The complexity of today's deployed software systems is staggering, as is the rate of growth of that complexity. In terms of lines of code, in the last ten years Linux has grown by a factor of 30 and Cisco IOS by a factor of 10 while Apache has grown by a factor of five in the last five years. The result is that more than 90% of a typical corporate IT budget is devoted to administration and maintenance of existing systems [11] whose complexity surpasses human operators' ability to diagnose and respond to problems rapidly and correctly [17,26].

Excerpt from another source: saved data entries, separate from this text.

(** * divine.py: picking stocks from latte foam

    A shallow embedding of [src/divine.py] and the verification of its
    combination unranker, its rank interpolator, its digest bit string and
    its symbol selector.

    Python integers are [Z]; Python lists are [list]; a call that can raise
    returns a [result]; Python's [float] is modelled by correctly rounded
    binary floating point with an explicit precision (53 bits for the
    reference platform). *)

From Stdlib Require Import ZArith Lia Bool Arith Ascii String List Sorted.
Import ListNotations.

Local Open Scope Z_scope.

(** ** Python prelude: exceptions and results *)

Inductive exn : Type :=
| ValueError
| StopIteration
| IndexError
| OverflowError
| ZeroDivisionError
| AssertionError.

Inductive result (A : Type) : Type :=
| Ok (a : A)
| Raise (e : exn).

Arguments Ok {A} a.
Arguments Raise {A} e.

Definition bind {A B : Type} (r : result A) (f : A -> result B) : result B :=
  match r with
  | Ok a => f a
  | Raise e => Raise e
  end.

Notation "x <- r ;; k" := (bind r (fun x => k))
  (at level 61, r at next level, right associativity).
Notation "' p <- r ;; k" := (bind r (fun x => match x with p => k end))
  (at level 61, p pattern, r at next level, right associativity).

Definition raises {A : Type} (r : result A) : Prop :=
  exists e, r = Raise e.

(** ** Configuration constants (divine.py, lines 22 and 26) *)

Definition N_PICKS : Z := 4.
Definition SR_BITS : Z := 7.

(** ** [math.comb]

    [math.comb(n, k)] is [n! / (k! * (n - k)!)] when [k <= n], zero when
    [k > n], and raises [ValueError] when either argument is negative.  The
    value is computed by the usual running product, every division of which
    is exact. *)

Fixpoint comb_prod (n : Z) (k : nat) : Z :=
  match k with
  | O => 1
  | S j => comb_prod n j * (n - Z.of_nat j) / Z.of_nat (S j)
  end.

Definition math_comb (n k : Z) : result Z :=
  if (n <? 0) || (k <? 0) then Raise ValueError
  else Ok (comb_prod n (Z.to_nat k)).

(** ** [_get_ith_comb] (divine.py, lines 73-99) *)

(** [next(x for x in scored if x[1] <= above)] where [scored] pairs every
    [x] of [reversed(range(n_p))] with [math.comb(x, k_p)].  An exhausted
    generator makes [next] raise [StopIteration]. *)
Fixpoint scan (n_p : nat) (k_p above : Z) : result (Z * Z) :=
  match n_p with
  | O => Raise StopIteration
  | S x =>
      below <- math_comb (Z.of_nat x) k_p ;;
      if below <=? above then Ok (Z.of_nat x, below)
      else scan x k_p above
  end.

(** The body of [for _ in range(0, k)], run [iters] times. *)
Fixpoint comb_loop (iters : nat) (n : Z) (res : list Z) (n_p k_p above : Z)
  : result (list Z) :=
  match iters with
  | O => Ok res
  | S i =>
      '(x, below) <- scan (Z.to_nat n_p) k_p above ;;
      comb_loop i n (res ++ [n - 1 - x]) x (k_p - 1) (above - below)
  end.

Definition _get_ith_comb (n k idx : Z) : result (list Z) :=
  c <- math_comb n k ;;
  comb_loop (Z.to_nat k) n [] n k (c - 1 - idx).

(** ** [_pick_sp500_symbols] (divine.py, lines 29-55 and 102-108) *)

(** [SP_500], the result of splitting the table of divine.py on white space. *)
Definition SP_500 : list string := Eval cbv in
  [ "MMM"; "AOS"; "ABT"; "ABBV"; "ACN"; "ATVI"; "ADM"; "ADBE"; "ADP"; "AAP";
    "AES"; "AFL"; "A"; "APD"; "AKAM"; "ALK"; "ALB"; "ARE"; "ALGN"; "ALLE";
    "LNT"; "ALL"; "GOOGL"; "GOOG"; "MO"; "AMZN"; "AMCR"; "AMD"; "AEE"; "AAL";
    "AEP"; "AXP"; "AIG"; "AMT"; "AWK"; "AMP"; "ABC"; "AME"; "AMGN"; "APH";
    "ADI"; "ANSS"; "AON"; "APA"; "AAPL"; "AMAT"; "APTV"; "ACGL"; "ANET";
    "AJG"; "AIZ"; "T"; "ATO"; "ADSK"; "AZO"; "AVB"; "AVY"; "AXON"; "BKR";
    "BALL"; "BAC"; "BBWI"; "BAX"; "BDX"; "WRB"; "BRK.B"; "BBY"; "BIO";
    "TECH"; "BIIB"; "BLK"; "BK"; "BA"; "BKNG"; "BWA"; "BXP"; "BSX"; "BMY";
    "AVGO"; "BR"; "BRO"; "BF.B"; "BG"; "CHRW"; "CDNS"; "CZR"; "CPT"; "CPB";
    "COF"; "CAH"; "KMX"; "CCL"; "CARR"; "CTLT"; "CAT"; "CBOE"; "CBRE"; "CDW";
    "CE"; "CNC"; "CNP"; "CDAY"; "CF"; "CRL"; "SCHW"; "CHTR"; "CVX"; "CMG";
    "CB"; "CHD"; "CI"; "CINF"; "CTAS"; "CSCO"; "C"; "CFG"; "CLX"; "CME";
    "CMS"; "KO"; "CTSH"; "CL"; "CMCSA"; "CMA"; "CAG"; "COP"; "ED"; "STZ";
    "CEG"; "COO"; "CPRT"; "GLW"; "CTVA"; "CSGP"; "COST"; "CTRA"; "CCI";
    "CSX"; "CMI"; "CVS"; "DHI"; "DHR"; "DRI"; "DVA"; "DE"; "DAL"; "XRAY";
    "DVN"; "DXCM"; "FANG"; "DLR"; "DFS"; "DIS"; "DG"; "DLTR"; "D"; "DPZ";
    "DOV"; "DOW"; "DTE"; "DUK"; "DD"; "DXC"; "EMN"; "ETN"; "EBAY"; "ECL";
    "EIX"; "EW"; "EA"; "ELV"; "LLY"; "EMR"; "ENPH"; "ETR"; "EOG"; "EPAM";
    "EQT"; "EFX"; "EQIX"; "EQR"; "ESS"; "EL"; "ETSY"; "EG"; "EVRG"; "ES";
    "EXC"; "EXPE"; "EXPD"; "EXR"; "XOM"; "FFIV"; "FDS"; "FICO"; "FAST";
    "FRT"; "FDX"; "FITB"; "FSLR"; "FE"; "FIS"; "FI"; "FLT"; "FMC"; "F";
    "FTNT"; "FTV"; "FOXA"; "FOX"; "BEN"; "FCX"; "GRMN"; "IT"; "GEHC"; "GEN";
    "GNRC"; "GD"; "GE"; "GIS"; "GM"; "GPC"; "GILD"; "GL"; "GPN"; "GS"; "HAL";
    "HIG"; "HAS"; "HCA"; "PEAK"; "HSIC"; "HSY"; "HES"; "HPE"; "HLT"; "HOLX";
    "HD"; "HON"; "HRL"; "HST"; "HWM"; "HPQ"; "HUM"; "HBAN"; "HII"; "IBM";
    "IEX"; "IDXX"; "ITW"; "ILMN"; "INCY"; "IR"; "PODD"; "INTC"; "ICE"; "IFF";
    "IP"; "IPG"; "INTU"; "ISRG"; "IVZ"; "INVH"; "IQV"; "IRM"; "JBHT"; "JKHY";
    "J"; "JNJ"; "JCI"; "JPM"; "JNPR"; "K"; "KDP"; "KEY"; "KEYS"; "KMB";
    "KIM"; "KMI"; "KLAC"; "KHC"; "KR"; "LHX"; "LH"; "LRCX"; "LW"; "LVS";
    "LDOS"; "LEN"; "LNC"; "LIN"; "LYV"; "LKQ"; "LMT"; "L"; "LOW"; "LYB";
    "MTB"; "MRO"; "MPC"; "MKTX"; "MAR"; "MMC"; "MLM"; "MAS"; "MA"; "MTCH";
    "MKC"; "MCD"; "MCK"; "MDT"; "MRK"; "META"; "MET"; "MTD"; "MGM"; "MCHP";
    "MU"; "MSFT"; "MAA"; "MRNA"; "MHK"; "MOH"; "TAP"; "MDLZ"; "MPWR"; "MNST";
    "MCO"; "MS"; "MOS"; "MSI"; "MSCI"; "NDAQ"; "NTAP"; "NFLX"; "NWL"; "NEM";
    "NWSA"; "NWS"; "NEE"; "NKE"; "NI"; "NDSN"; "NSC"; "NTRS"; "NOC"; "NCLH";
    "NRG"; "NUE"; "NVDA"; "NVR"; "NXPI"; "ORLY"; "OXY"; "ODFL"; "OMC"; "ON";
    "OKE"; "ORCL"; "OGN"; "OTIS"; "PCAR"; "PKG"; "PANW"; "PARA"; "PH";
    "PAYX"; "PAYC"; "PYPL"; "PNR"; "PEP"; "PFE"; "PCG"; "PM"; "PSX"; "PNW";
    "PXD"; "PNC"; "POOL"; "PPG"; "PPL"; "PFG"; "PG"; "PGR"; "PLD"; "PRU";
    "PEG"; "PTC"; "PSA"; "PHM"; "QRVO"; "PWR"; "QCOM"; "DGX"; "RL"; "RJF";
    "RTX"; "O"; "REG"; "REGN"; "RF"; "RSG"; "RMD"; "RVTY"; "RHI"; "ROK";
    "ROL"; "ROP"; "ROST"; "RCL"; "SPGI"; "CRM"; "SBAC"; "SLB"; "STX"; "SEE";
    "SRE"; "NOW"; "SHW"; "SPG"; "SWKS"; "SJM"; "SNA"; "SEDG"; "SO"; "LUV";
    "SWK"; "SBUX"; "STT"; "STLD"; "STE"; "SYK"; "SYF"; "SNPS"; "SYY"; "TMUS";
    "TROW"; "TTWO"; "TPR"; "TRGP"; "TGT"; "TEL"; "TDY"; "TFX"; "TER"; "TSLA";
    "TXN"; "TXT"; "TMO"; "TJX"; "TSCO"; "TT"; "TDG"; "TRV"; "TRMB"; "TFC";
    "TYL"; "TSN"; "USB"; "UDR"; "ULTA"; "UNP"; "UAL"; "UPS"; "URI"; "UNH";
    "UHS"; "VLO"; "VTR"; "VRSN"; "VRSK"; "VZ"; "VRTX"; "VFC"; "VTRS"; "VICI";
    "V"; "VMC"; "WAB"; "WBA"; "WMT"; "WBD"; "WM"; "WAT"; "WEC"; "WFC";
    "WELL"; "WST"; "WDC"; "WRK"; "WY"; "WHR"; "WMB"; "WTW"; "GWW"; "WYNN";
    "XEL"; "XYL"; "YUM"; "ZBRA"; "ZBH"; "ZION"; "ZTS" ]%string.
(** The staging step names the file by its last component only, inside
    the repository root: the directories between the root and the file do
    not reach git. *)
Theorem staging_uses_base_name env parts name repo_path :
  PyStr.count_char "/" name = 0%nat →
  (commit_changes env (str_path (parts ++ [name])) repo_path).1 !! 0%nat
  = Some (Run ["git"; "add"; name] repo_path (Some 5)).
Proof.
  intros Hname.
  unfold commit_changes, commit_changes_body, try_except_Exception,
    subprocess_run, read_text, print, bind, ret.
  rewrite (basename_str_path parts name Hname). cbn [fst snd app].
  repeat (match goal with
          | |- context [subprocess_returns ?e ?c ?d] =>
              destruct (subprocess_returns e c d) as [?|[?|]]
          | |- context [file_text ?e ?p] =>
              destruct (file_text e p) as [?|[?|]]
          | |- context [console ?e ?l] =>
              destruct (console e l) as [[]|[?|]]
          | |- context [Z.eqb ?x 0] => destruct (Z.eqb x 0)
          end; cbn [fst snd app negb]);
    reflexivity.
Qed.

(** For a file [<stem>.go] the message names the stem: the extension is
    cut at the last dot, unless the stem is empty or made of dots only,
    in which case the whole name stays. *)
Theorem commit_message_names_stem stem content :
  PyStr.count_char "/" stem = 0%nat →
  let shown :=
    if PyStr.has_other_than "." stem then stem else stem +:+ ".go" in
  (splitext (stem +:+ ".go")).1 = shown
  ∧ ∃ rest,
      commit_message (stem +:+ ".go") content
      = "Update " +:+ shown +:+ ": " +:+ rest.
Proof.
  intros Hstem shown.
  assert (Hbase : (splitext (stem +:+ ".go")).1 = shown).
  { rewrite (splitext_dot_go stem Hstem). subst shown.
    by destruct (PyStr.has_other_than "." stem). }
  split; [exact Hbase|].
  unfold commit_message. rewrite Hbase. eauto.
Qed.
Record Response : Type := make_response {
  data : Body;
  status_code : Z;
  response_headers : list (string * string)
}.

(** ** Exceptions *)

(** [HTTPException] is what [abort(code, description)] raises.
    [DataValidationError] is raised by [Account.deserialize]; it names the
    offending field, or nothing when the body itself is not an object. *)
Inductive Exn : Type :=
| HTTPException (code : Z) (description : option string)
| DataValidationError (field : option string).

(** ** The handler monad: state passing with exceptions *)

Definition M (S A : Type) : Type := S → S * (Exn + A).

#[global] Instance M_ret {S} : MRet (M S) := λ A a s, (s, inr a).

#[global] Instance M_bind {S} : MBind (M S) := λ A B k m s,
  match m s with
  | (s', inr a) => k a s'
  | (s', inl e) => (s', inl e)
  end.

Definition raise {S A} (e : Exn) : M S A := λ s, (s, inl e).

(** A pure computation that may raise. *)
Definition lift {S A} (r : Exn + A) : M S A := λ s, (s, r).

(** [flask.abort] *)
Definition abort {S A} (code : Z) (description : option string) : M S A :=
  raise (HTTPException code description).

(** ** The account model *)

Module Account.

(** Modelled from the spec: the [Account] class of [service/models.py],
    which is not among the sources.  One object of the class, with the six
    attributes of the data model.  Python attributes are untyped: the four
    fields a body supplies hold the JSON value given, [None] while unset.
    A date is held as its ISO text. *)
Record t : Type := mk {
  id : option Z;
  name : JVal;
  email : JVal;
  address : JVal;
  phone_number : JVal;
  date_joined : option string
}.

(** [Account()] *)
Definition new : t := mk None JNull JNull JNull JNull None.

(** Modelled from the spec: [Account.serialize] of [service/models.py],
    which is not among the sources.  The serialized account has the six
    attributes of the data model under the keys the tests read, the date
    as its ISO text (the tests compare it with [str] of a date). *)
Definition serialize (a : t) : Dict :=
  <["id" := jnum (id a)]>
  (<["name" := name a]>
  (<["email" := email a]>
  (<["address" := address a]>
  (<["phone_number" := phone_number a]>
  (<["date_joined" := jstr (date_joined a)]> ∅))))).

(** Attribute assignments, [self.name = value] and the like: computations
    on the object. *)
Definition set_name (v : JVal) : M t unit :=
  λ a, (mk (id a) v (email a) (address a) (phone_number a) (date_joined a),
        inr ()).

Definition set_email (v : JVal) : M t unit :=
  λ a, (mk (id a) (name a) v (address a) (phone_number a) (date_joined a),
        inr ()).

Fortunately, promising initial results have been reported in using automatically-induced probabilistic and machine-learning-based models for problem localization [10], performance debugging [2,1], capacity planning, system tuning [38], detecting non-failstop failures [27], and attributing performance problems to specific low-level metrics [12], among others. These efforts differ in the specific techniques, models, and assumptions (we list some representative examples later), but the general approach may be summarized as follows: Collect raw data from the running system; automatically induce a model over this data; use the model to make inferences. We believe this general direction is extremely encouraging because the automatic construction of models from data brings the promise of rapid adaptation to system changes or to unanticipated conditions. Despite the differences among approaches, we expect that there will arise fundamental challenges that any effort utilizing statistical methods will have to confront. Given the successes so far, we detail in this paper three such challenges in hopes of guiding this line of research towards realizing its full potential.
Our challenges may be summarized as: Can we design effective procedures and algorithms that continuously and automatically test the validity of models against a dynamic environment? How can model findings be interpreted by the human operators of the system, e.g. identifying false positives, converting model findings to actionable information, and possibly accepting feedback from experts? How can we maintain a long term, indexable, and searchable history of system issues, annotated in some cases with diagnosis/repair action, to leverage past diagnosis efforts and enable use of similarity-based search techniques in order to identify recurring problems and group similar problem incidents into common ``syndromes''?
To understand how these challenges arose, it is useful to review some concrete approaches, including their assumptions and methods (Section 2); we then explore each challenge in detail (Sections 3-5) and give an example of how the challenges is addressed in the context of a specific approach. We make concluding remarks in Section 6.